#### Directions:
Return each of the entries below precisely as it appears.

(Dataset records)
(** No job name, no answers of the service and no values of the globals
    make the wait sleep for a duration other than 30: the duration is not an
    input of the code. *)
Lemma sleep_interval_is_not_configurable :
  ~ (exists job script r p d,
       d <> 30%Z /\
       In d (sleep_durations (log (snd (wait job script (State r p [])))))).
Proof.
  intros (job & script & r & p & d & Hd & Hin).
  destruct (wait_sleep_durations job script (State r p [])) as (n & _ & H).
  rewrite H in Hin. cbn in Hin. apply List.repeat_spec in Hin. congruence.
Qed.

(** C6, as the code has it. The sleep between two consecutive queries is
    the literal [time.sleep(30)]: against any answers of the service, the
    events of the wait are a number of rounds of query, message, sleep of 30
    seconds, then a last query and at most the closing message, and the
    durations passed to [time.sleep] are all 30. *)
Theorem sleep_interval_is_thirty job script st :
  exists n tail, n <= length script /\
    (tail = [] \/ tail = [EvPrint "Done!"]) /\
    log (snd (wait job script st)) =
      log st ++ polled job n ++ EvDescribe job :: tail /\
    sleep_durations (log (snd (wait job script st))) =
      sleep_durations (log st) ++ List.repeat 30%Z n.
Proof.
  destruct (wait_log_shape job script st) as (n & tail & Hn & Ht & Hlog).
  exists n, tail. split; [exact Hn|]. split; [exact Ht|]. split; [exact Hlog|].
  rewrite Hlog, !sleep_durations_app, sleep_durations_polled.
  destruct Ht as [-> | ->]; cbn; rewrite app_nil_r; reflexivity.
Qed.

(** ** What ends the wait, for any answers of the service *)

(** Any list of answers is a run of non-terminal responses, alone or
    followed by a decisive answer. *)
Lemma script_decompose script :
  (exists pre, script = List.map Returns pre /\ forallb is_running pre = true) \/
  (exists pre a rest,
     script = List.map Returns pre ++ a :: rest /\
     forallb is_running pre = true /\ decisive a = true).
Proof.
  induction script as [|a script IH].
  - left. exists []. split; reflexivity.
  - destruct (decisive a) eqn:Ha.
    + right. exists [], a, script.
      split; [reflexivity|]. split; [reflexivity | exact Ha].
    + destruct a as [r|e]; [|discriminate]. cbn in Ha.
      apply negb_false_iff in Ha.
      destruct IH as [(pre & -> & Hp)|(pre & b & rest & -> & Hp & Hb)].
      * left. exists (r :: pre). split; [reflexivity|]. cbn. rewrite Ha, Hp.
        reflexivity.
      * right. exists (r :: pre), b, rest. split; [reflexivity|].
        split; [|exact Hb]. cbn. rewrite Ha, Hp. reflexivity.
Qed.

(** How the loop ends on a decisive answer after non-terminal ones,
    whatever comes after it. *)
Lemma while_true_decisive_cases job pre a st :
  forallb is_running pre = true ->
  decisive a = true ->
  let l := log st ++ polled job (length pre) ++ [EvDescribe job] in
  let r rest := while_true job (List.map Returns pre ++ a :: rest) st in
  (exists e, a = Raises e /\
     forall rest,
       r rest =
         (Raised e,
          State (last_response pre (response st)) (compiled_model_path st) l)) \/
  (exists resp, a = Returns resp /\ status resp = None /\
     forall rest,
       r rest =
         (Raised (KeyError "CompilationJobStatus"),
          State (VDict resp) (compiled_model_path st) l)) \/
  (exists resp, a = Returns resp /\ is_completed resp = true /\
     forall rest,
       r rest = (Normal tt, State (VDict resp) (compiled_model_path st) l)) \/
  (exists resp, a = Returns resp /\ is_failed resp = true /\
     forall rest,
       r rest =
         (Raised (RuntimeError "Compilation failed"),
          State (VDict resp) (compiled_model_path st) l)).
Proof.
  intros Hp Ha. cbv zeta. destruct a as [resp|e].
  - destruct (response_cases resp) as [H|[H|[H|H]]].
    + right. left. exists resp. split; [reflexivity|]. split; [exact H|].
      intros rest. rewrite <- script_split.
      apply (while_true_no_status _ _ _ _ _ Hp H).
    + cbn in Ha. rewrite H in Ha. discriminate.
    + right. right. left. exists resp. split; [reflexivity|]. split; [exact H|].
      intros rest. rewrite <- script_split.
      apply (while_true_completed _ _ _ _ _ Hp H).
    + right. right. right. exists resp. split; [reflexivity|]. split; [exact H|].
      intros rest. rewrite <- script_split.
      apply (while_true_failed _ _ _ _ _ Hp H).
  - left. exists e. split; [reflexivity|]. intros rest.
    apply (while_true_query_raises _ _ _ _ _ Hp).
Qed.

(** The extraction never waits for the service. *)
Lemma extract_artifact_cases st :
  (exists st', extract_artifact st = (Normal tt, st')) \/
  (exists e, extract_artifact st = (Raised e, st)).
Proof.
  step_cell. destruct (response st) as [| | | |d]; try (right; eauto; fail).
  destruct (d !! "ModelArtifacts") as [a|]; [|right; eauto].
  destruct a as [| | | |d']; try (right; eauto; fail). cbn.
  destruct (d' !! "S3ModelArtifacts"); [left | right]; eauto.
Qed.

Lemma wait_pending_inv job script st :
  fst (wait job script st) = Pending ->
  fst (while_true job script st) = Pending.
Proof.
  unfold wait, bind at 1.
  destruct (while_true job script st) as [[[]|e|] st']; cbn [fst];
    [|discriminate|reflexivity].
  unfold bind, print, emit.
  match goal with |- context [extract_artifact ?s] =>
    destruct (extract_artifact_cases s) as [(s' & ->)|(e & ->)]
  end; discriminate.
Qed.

#### Written answer:
(** No job name, no answers of the service and no values of the globals
    make the wait sleep for a duration other than 30: the duration is not an
    input of the code. *)
Lemma sleep_interval_is_not_configurable :
  ~ (exists job script r p d,
       d <> 30%Z /\
       In d (sleep_durations (log (snd (wait job script (State r p [])))))).
Proof.
  intros (job & script & r & p & d & Hd & Hin).
  destruct (wait_sleep_durations job script (State r p [])) as (n & _ & H).
  rewrite H in Hin. cbn in Hin. apply List.repeat_spec in Hin. congruence.
Qed.

(** C6, as the code has it. The sleep between two consecutive queries is
    the literal [time.sleep(30)]: against any answers of the service, the
    events of the wait are a number of rounds of query, message, sleep of 30
    seconds, then a last query and at most the closing message, and the
    durations passed to [time.sleep] are all 30. *)
Theorem sleep_interval_is_thirty job script st :
  exists n tail, n <= length script /\
    (tail = [] \/ tail = [EvPrint "Done!"]) /\
    log (snd (wait job script st)) =
      log st ++ polled job n ++ EvDescribe job :: tail /\
    sleep_durations (log (snd (wait job script st))) =
      sleep_durations (log st) ++ List.repeat 30%Z n.
Proof.
  destruct (wait_log_shape job script st) as (n & tail & Hn & Ht & Hlog).
  exists n, tail. split; [exact Hn|]. split; [exact Ht|]. split; [exact Hlog|].
  rewrite Hlog, !sleep_durations_app, sleep_durations_polled.
  destruct Ht as [-> | ->]; cbn; rewrite app_nil_r; reflexivity.
Qed.

(** ** What ends the wait, for any answers of the service *)

(** Any list of answers is a run of non-terminal responses, alone or
    followed by a decisive answer. *)
Lemma script_decompose script :
  (exists pre, script = List.map Returns pre /\ forallb is_running pre = true) \/
  (exists pre a rest,
     script = List.map Returns pre ++ a :: rest /\
     forallb is_running pre = true /\ decisive a = true).
Proof.
  induction script as [|a script IH].
  - left. exists []. split; reflexivity.
  - destruct (decisive a) eqn:Ha.
    + right. exists [], a, script.
      split; [reflexivity|]. split; [reflexivity | exact Ha].
    + destruct a as [r|e]; [|discriminate]. cbn in Ha.
      apply negb_false_iff in Ha.
      destruct IH as [(pre & -> & Hp)|(pre & b & rest & -> & Hp & Hb)].
      * left. exists (r :: pre). split; [reflexivity|]. cbn. rewrite Ha, Hp.
        reflexivity.
      * right. exists (r :: pre), b, rest. split; [reflexivity|].
        split; [|exact Hb]. cbn. rewrite Ha, Hp. reflexivity.
Qed.

(** How the loop ends on a decisive answer after non-terminal ones,
    whatever comes after it. *)
Lemma while_true_decisive_cases job pre a st :
  forallb is_running pre = true ->
  decisive a = true ->
  let l := log st ++ polled job (length pre) ++ [EvDescribe job] in
  let r rest := while_true job (List.map Returns pre ++ a :: rest) st in
  (exists e, a = Raises e /\
     forall rest,
       r rest =
         (Raised e,
          State (last_response pre (response st)) (compiled_model_path st) l)) \/
  (exists resp, a = Returns resp /\ status resp = None /\
     forall rest,
       r rest =
         (Raised (KeyError "CompilationJobStatus"),
          State (VDict resp) (compiled_model_path st) l)) \/
  (exists resp, a = Returns resp /\ is_completed resp = true /\
     forall rest,
       r rest = (Normal tt, State (VDict resp) (compiled_model_path st) l)) \/
  (exists resp, a = Returns resp /\ is_failed resp = true /\
     forall rest,
       r rest =
         (Raised (RuntimeError "Compilation failed"),
          State (VDict resp) (compiled_model_path st) l)).
Proof.
  intros Hp Ha. cbv zeta. destruct a as [resp|e].
  - destruct (response_cases resp) as [H|[H|[H|H]]].
    + right. left. exists resp. split; [reflexivity|]. split; [exact H|].
      intros rest. rewrite <- script_split.
      apply (while_true_no_status _ _ _ _ _ Hp H).
    + cbn in Ha. rewrite H in Ha. discriminate.
    + right. right. left. exists resp. split; [reflexivity|]. split; [exact H|].
      intros rest. rewrite <- script_split.
      apply (while_true_completed _ _ _ _ _ Hp H).
    + right. right. right. exists resp. split; [reflexivity|]. split; [exact H|].
      intros rest. rewrite <- script_split.
      apply (while_true_failed _ _ _ _ _ Hp H).
  - left. exists e. split; [reflexivity|]. intros rest.
    apply (while_true_query_raises _ _ _ _ _ Hp).
Qed.

(** The extraction never waits for the service. *)
Lemma extract_artifact_cases st :
  (exists st', extract_artifact st = (Normal tt, st')) \/
  (exists e, extract_artifact st = (Raised e, st)).
Proof.
  step_cell. destruct (response st) as [| | | |d]; try (right; eauto; fail).
  destruct (d !! "ModelArtifacts") as [a|]; [|right; eauto].
  destruct a as [| | | |d']; try (right; eauto; fail). cbn.
  destruct (d' !! "S3ModelArtifacts"); [left | right]; eauto.
Qed.

Lemma wait_pending_inv job script st :
  fst (wait job script st) = Pending ->
  fst (while_true job script st) = Pending.
Proof.
  unfold wait, bind at 1.
  destruct (while_true job script st) as [[[]|e|] st']; cbn [fst];
    [|discriminate|reflexivity].
  unfold bind, print, emit.
  match goal with |- context [extract_artifact ?s] =>
    destruct (extract_artifact_cases s) as [(s' & ->)|(e & ->)]
  end; discriminate.
Qed.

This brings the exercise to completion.